Avalando esta visión de la mujer como autora de paz, el también profesor de Clásicas Bernardo Souvirón, en su libro Hijos de Homero, apunta dos rasgos que caracterizan la civilización minoica, desarrollada en la isla de Creta alrededor del año 1500 a.C.: “Ausencia de todo lo relacionado con la guerra, especialmente murallas y armas. Presencia claramente significativa de la mujer frente a una presencia masculina que, en todo caso, no se identifica con el prototipo del guerrero”. O sea, una civilización pacífica, debida principalmente a la prevalencia de la mujer.
Y si este mundo en paz tuvo, según Souvirón, una plasmación histórica en la isla de Creta, Mary Beard trae a colación en el citado libro una obra de ficción, la conocida comedia de Aristófanes Lisístrata, que data de finales del siglo V a.C. Su argumento puede resumirse como una huelga de sexo emprendida por las mujeres, encabezadas por Lisístrata, para obligar a sus maridos a poner fin a la interminable guerra de Atenas contra Esparta, negándose a mantener relaciones sexuales con ellos hasta lograr su propósito.
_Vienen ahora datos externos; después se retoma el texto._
Lemma payloads_region (n : tname) (payload rest : pystr) :
  contains raw_close payload = false →
  payloads n (raw_open n ++ payload ++ raw_close ++ rest)
  = payload :: payloads n rest.
Proof.
  intros Hpl. unfold payloads.
  rewrite (payloads_match _ _ (length (raw_open n ++ payload ++ raw_close))
             (raw_open_nonempty n)).
  - cbn [opener closer decl_pattern]. f_equal.
    + rewrite drop_app_length.
      replace (length (raw_open n ++ payload ++ raw_close) - length (raw_open n)
               - length raw_close)%nat with (length payload)
        by (rewrite !length_app; lia).
      by rewrite take_app_length.
    + replace (raw_open n ++ payload ++ raw_close ++ rest)
        with ((raw_open n ++ payload ++ raw_close) ++ rest)
        by by rewrite <-!app_assoc.
      by rewrite drop_app_length.
  - apply match_at_decl. by exists payload, rest.
Qed.

(** ** Where an occurrence of a literal can start *)

(** An occurrence of [h :: x] cannot start inside a text without [h]. *)
Lemma occ_not_in (h : N) (x u v a b : pystr) :
  a ++ (h :: x) ++ b = u ++ v → h ∉ u →
  ∃ a', a = u ++ a' ∧ v = a' ++ (h :: x) ++ b.
Proof.
  revert a; induction u as [|c u IH]; intros a E Hh.
  - by exists a.
  - apply not_elem_of_cons in Hh as [Hc Hu]. destruct a as [|d a]; simpl in E.
    + by injection E as -> _.
    + injection E as -> E. destruct (IH a E Hu) as (a' & -> & ->). by exists a'.
Qed.

(** Nor inside a text [u] that does not contain it, when [u] is followed
    by a character that [x] does not have. *)
Lemma occ_not_across (h q : N) (x u v a b : pystr) :
  u ++ q :: v = a ++ (h :: x) ++ b →
  contains (h :: x) u = false → q ∉ x →
  ∃ a', a = u ++ a' ∧ q :: v = a' ++ (h :: x) ++ b.
Proof.
  revert a; induction u as [|c u IH]; intros a E Hu Hq.
  - by exists a.
  - destruct a as [|d a]; simpl in E.
    + exfalso. injection E as -> E.
      apply app_eq_app in E as [l [[-> _]|[-> E]]].
      * rewrite contains_false in Hu. by apply (Hu [] l).
      * destruct l as [|q' l].
        -- rewrite contains_false in Hu. apply (Hu [] []).
           by rewrite !app_nil_r.
        -- injection E as <- _. apply Hq.
           apply elem_of_app. right. apply elem_of_cons. by left.
    + injection E as <- E. apply contains_cons_false in Hu.
      destruct (IH a E Hu Hq) as (a' & -> & ->). by exists a'.
Qed.
Lemma render_last_prefixed (p : part) (pre : string) (t : list string) :
  singular p = true ->
  forallb is_empty (removelast t) = true ->
  MySelector_prototype.transform (VString (List.last t "")) pre ""
  = join (map (fun token => pre +:+ token) (List.filter (present p) t)).
Proof.
  intros Hs H.
  replace (List.filter (present p) t)
    with (List.filter (fun x => negb (is_empty x)) t)
    by (unfold present; rewrite Hs; reflexivity).
  rewrite (filter_nonempty_last t H).
  destruct (List.last t "") as [| a r]; [reflexivity |].
  unfold MySelector_prototype.transform. simpl.
  rewrite append_empty_r. reflexivity.
Qed.

Lemma selector_text_final_state (ops : list (part * string)) :
  accepted ops = true -> selector_text (final_state ops) = rendering ops.
Proof.
  unfold accepted, earlier_tokens_empty. intros H.
  apply andb_prop in H as [H H6]. apply andb_prop in H as [H H2].
  apply andb_prop in H as [_ H1].
  unfold rendering, categories. simpl flat_map.
  rewrite !join_app. change (join []) with "". rewrite append_empty_r.
  unfold selector_text, final_state. simpl get. simpl el.
  rewrite <- (render_last_element _ H1).
  rewrite (render_last_prefixed Id "#" _ eq_refl H2).
  rewrite (render_last_prefixed PseudoElement "::" _ eq_refl H6).
  rewrite (render_repeated Class "." "" _ eq_refl).
  rewrite (render_repeated Attr "[" "]" _ eq_refl).
  rewrite (render_repeated PseudoClass ":" "" _ eq_refl).
  rewrite (map_ext (fun token => "." +:+ token +:+ "") (wrap Class))
    by (intros a; unfold wrap; rewrite append_empty_r; reflexivity).
  rewrite (map_ext (fun token => ":" +:+ token +:+ "") (wrap PseudoClass))
    by (intros a; unfold wrap; rewrite append_empty_r; reflexivity).
  reflexivity.
Qed.

(** X3. Whenever a chain on a new selector returns, valid in the sense of
    the specification or not, [stringify] on what it returned gives the
    concatenation, category by category in the fixed order, of the wrapped
    tokens of the chain, the empty tokens of element, id and pseudo-element
    left out. *)
Theorem returned_chain_renders
  (ops : list (part * string)) (this l : loc) (h h' : heap) (fuel : nat) :
  h !! this = Some (OSelector empty_selector) ->
  chain ops this h = (Ok l, h') ->
  stringify (S fuel) l h' = (Ok (rendering ops), h').
Proof.
  intros Hh Hok.
  assert (Hlt : this < length h) by (eapply lookup_lt_Some; eauto).
  destruct (chain_fresh ops this h Hh)
    as [[Ha Hc] | [Ha (pre & p & v & post & _ & _ & _ & Hc)]];
    rewrite Hc in Hok; [| discriminate Hok].
  injection Hok as <- <-.
  rewrite (stringify_selector fuel this _ (final_state ops))
    by (apply list_lookup_insert_eq; exact Hlt).
  rewrite (selector_text_final_state ops Ha). reflexivity.
Qed.

(** [id('').id('x').class('a').class('b')] *)
Lemma returned_chain_renders_witness :
  stringify 1 0 [OSelector (mkMySelector "" "x" ["a"; "b"] [] [] "" 3)]
  = (Ok "#x.a.b", [OSelector (mkMySelector "" "x" ["a"; "b"] [] [] "" 3)]).
Proof.
  exact (returned_chain_renders
           [(Id, ""); (Id, "x"); (Class, "a"); (Class, "b")] 0 0
           [OSelector empty_selector] _ 0 eq_refl eq_refl).
Defined.
(** A payload that version 40 can hold gets the smallest version from
    2 on that holds it. *)
Lemma best_fit_ok data_list :
  lengths_nonneg data_list ->
  needed_bits 40 data_list <= capacity_H 40 ->
  exists version,
    best_fit 3 data_list 2 = inr version
    /\ 2 <= version <= 40
    /\ needed_bits version data_list <= capacity_H version
    /\ forall u, 2 <= u < version -> capacity_H u < needed_bits u data_list.
Proof.
  intros Hnn Hfit.
  assert (Hstep : forall start,
             2 <= start <= 40 ->
             let version :=
               bisect_left BIT_LIMIT_TABLE_H (needed_bits start data_list) start in
             start <= version <= 40
             /\ needed_bits start data_list <= capacity_H version
             /\ forall u, start <= u < version ->
                  capacity_H u < needed_bits u data_list).
  { intros start Hstart version.
    pose proof (needed_bits_bounds start data_list Hnn) as [Hle _].
    pose proof (bisect_left_spec (needed_bits start data_list) start ltac:(lia))
      as [Hrange Hroom].
    pose proof (bisect_left_fits (needed_bits start data_list) start ltac:(lia)
                  ltac:(lia)) as Hlt.
    fold version in Hrange, Hroom, Hlt.
    split; [lia |]. split; [apply Hroom; exact Hlt |].
    intros u Hu.
    pose proof (bisect_left_before (needed_bits start data_list) start u
                  ltac:(lia) Hu) as Hb.
    pose proof (needed_bits_mono start u data_list ltac:(lia)). lia. }
  assert (Hsame : forall start version,
             same_mode_sizes start version = true ->
             needed_bits version data_list = needed_bits start data_list).
  { intros start version Hs. clear -Hs.
    assert (Hlen : forall m, length_bits version m = length_bits start m).
    { intros m. unfold same_mode_sizes in Hs. simpl in Hs.
      destruct m; lia. }
    induction data_list as [| [m n] rest IH]; [reflexivity |].
    rewrite !needed_bits_cons, IH, Hlen. reflexivity. }
  cbn [best_fit]. rewrite check_version_ok by lia. cbn [bind].
  destruct (Hstep 2 ltac:(lia)) as (Hr1 & Hc1 & Hm1).
  set (v1 := bisect_left BIT_LIMIT_TABLE_H (needed_bits 2 data_list) 2) in *.
  rewrite (check_version_ok v1) by lia. cbn [bind].
  replace (v1 =? 41) with false by lia.
  destruct (same_mode_sizes 2 v1) eqn:Hs1.
  { exists v1. rewrite (Hsame 2 v1 Hs1).
    split; [reflexivity |]. split; [lia |]. split; [lia | exact Hm1]. }
  cbn [bind].
  destruct (Hstep v1 ltac:(lia)) as (Hr2 & Hc2 & Hm2).
  set (v2 := bisect_left BIT_LIMIT_TABLE_H (needed_bits v1 data_list) v1) in *.
  rewrite (check_version_ok v2) by lia. cbn [bind].
  replace (v2 =? 41) with false by lia.
  assert (Hm12 : forall u, 2 <= u < v2 -> capacity_H u < needed_bits u data_list).
  { intros u Hu. destruct (Z.lt_ge_cases u v1); [apply Hm1 | apply Hm2]; lia. }
  destruct (same_mode_sizes v1 v2) eqn:Hs2.
  { exists v2. rewrite (Hsame v1 v2 Hs2).
    split; [reflexivity |]. split; [lia |]. split; [lia | exact Hm12]. }
  cbn [bind].
  destruct (Hstep v2 ltac:(lia)) as (Hr3 & Hc3 & Hm3).
  set (v3 := bisect_left BIT_LIMIT_TABLE_H (needed_bits v2 data_list) v2) in *.
  rewrite (check_version_ok v3) by lia. cbn [bind].
  replace (v3 =? 41) with false by lia.
  assert (Hs3 : same_mode_sizes v2 v3 = true).
  { apply same_mode_sizes_spec.
    assert (H1 : ~ ((2 < 10 <-> v1 < 10) /\ (2 < 27 <-> v1 < 27)))
      by (rewrite <- same_mode_sizes_spec; congruence).
    assert (H2 : ~ ((v1 < 10 <-> v2 < 10) /\ (v1 < 27 <-> v2 < 27)))
      by (rewrite <- same_mode_sizes_spec; congruence).
    lia. }
  rewrite Hs3. exists v3. rewrite (Hsame v2 v3 Hs3).
  split; [reflexivity |]. split; [lia |]. split; [lia |].
  intros u Hu. destruct (Z.lt_ge_cases u v2); [apply Hm12 | apply Hm3]; lia.
Qed.

(** The version [best_fit] returns passes the check of
    [util.create_data]. *)
Lemma check_capacity_ok version data_list :
  needed_bits version data_list <= capacity_H version ->
  check_capacity version data_list = inr tt.
Proof.
  intros Hfit. unfold check_capacity.
  replace (capacity_H version <? needed_bits version data_list) with false by lia.
  reflexivity.
Qed.

End QRFacts.

(** ** Claims on [add_qr_code] and [process_background] *)

Module AssetClaims.
Import PIL PILFacts TicketGenerator GeneratorFacts Fixtures.

Section WithRaster.
Context `{Raster}.

Lemma resize_ok im w h f :
  1 <= w <= 38347922 -> 1 <= h <= 38347922 ->
  exists r, resize im (w, h) f = inr r /\ mode r = mode im.
Proof.
  intros Hw Hh. unfold resize.
  destruct ((w =? width im) && (h =? height im)).
  - eexists. split; reflexivity.
  - replace (negb (c_int w && c_int h)) with false
      by (unfold c_int; change INT_MAX with 2147483647; lia).
    replace ((w <? 1) || (h <? 1)) with false by lia.
    rewrite resize_accepted by lia.
    eexists. split; reflexivity.
Qed.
Aunque a juicio de Mary Beard, la lectura de esta obra no es tan positiva como a primera vista parece, a mí me sirve para corroborar el poder pacifista de la mujer, capaz de acabar con las guerras.
Así que sería verdad, en la realidad y en la invención literaria, que cuando mandan las mujeres, o cuando su papel en la sociedad es influyente, reina la paz.
¿Habría sido el mundo mejor si hubieran gobernado las mujeres? Nunca lo sabremos. Pero resulta fácil poner ejemplos, tanto en tiempos pasados como presentes, de mujeres poderosas que no han sido precisamente modelos como promotoras de la paz. Invito al lector a repasar las biografías de algunas de estas figuras.
Las esposas de algunos de los más sanguinarios emperadores romanos fueron en la sombra partícipes de las crueldades de sus maridos. A la reina Isabel la Católica no le tembló la mano al firmar el decreto de expulsión de los judíos, ni puede sostenerse que la conquista de Granada fuera una toma pacífica. En el mundo de hombres que fue el comunismo, con tiranos responsables de los más execrables crímenes contra la humanidad, cuando aparece una dirigente política, Jiang Qing, la cuarta esposa de Mao Tse-tung, emula en crímenes y represiones a su cruel esposo. Winnie Mandela, recientemente fallecida, será recordada por su meritoria lucha contra el apartheid, pero también por ejercer una implacable violencia contra sus oponentes. Margaret Thatcher, primera ministra del Reino Unido desde 1979 a 1990, primera mujer que desempeñó este cargo, reprimió con dureza los conflictos sociales e intervino más que enérgicamente en la guerra de las Malvinas.
A pesar de estos ejemplos, es incuestionable el papel de los hombres como culpables de las guerras que han asolado la historia toda de la humanidad. Pero quiero llamar la atención sobre un secreto efecto pernicioso de considerar que las mujeres, al llegar al poder, van a traer la paz. Es una insidiosa injusticia poner a la mujer, para que sea digna de ejercer el poder, un listón que no se pone al hombre. Dar por sentado que, si las mujeres mandasen, serían balsas de aceite los pueblos y las naciones, no solo queda desmentido por la existencia de mujeres gobernantes poco o nada pacifistas, sino que además está implícitamente exigiendo a la mujer para gobernar una actuación pacificadora que no se les exige a los hombres.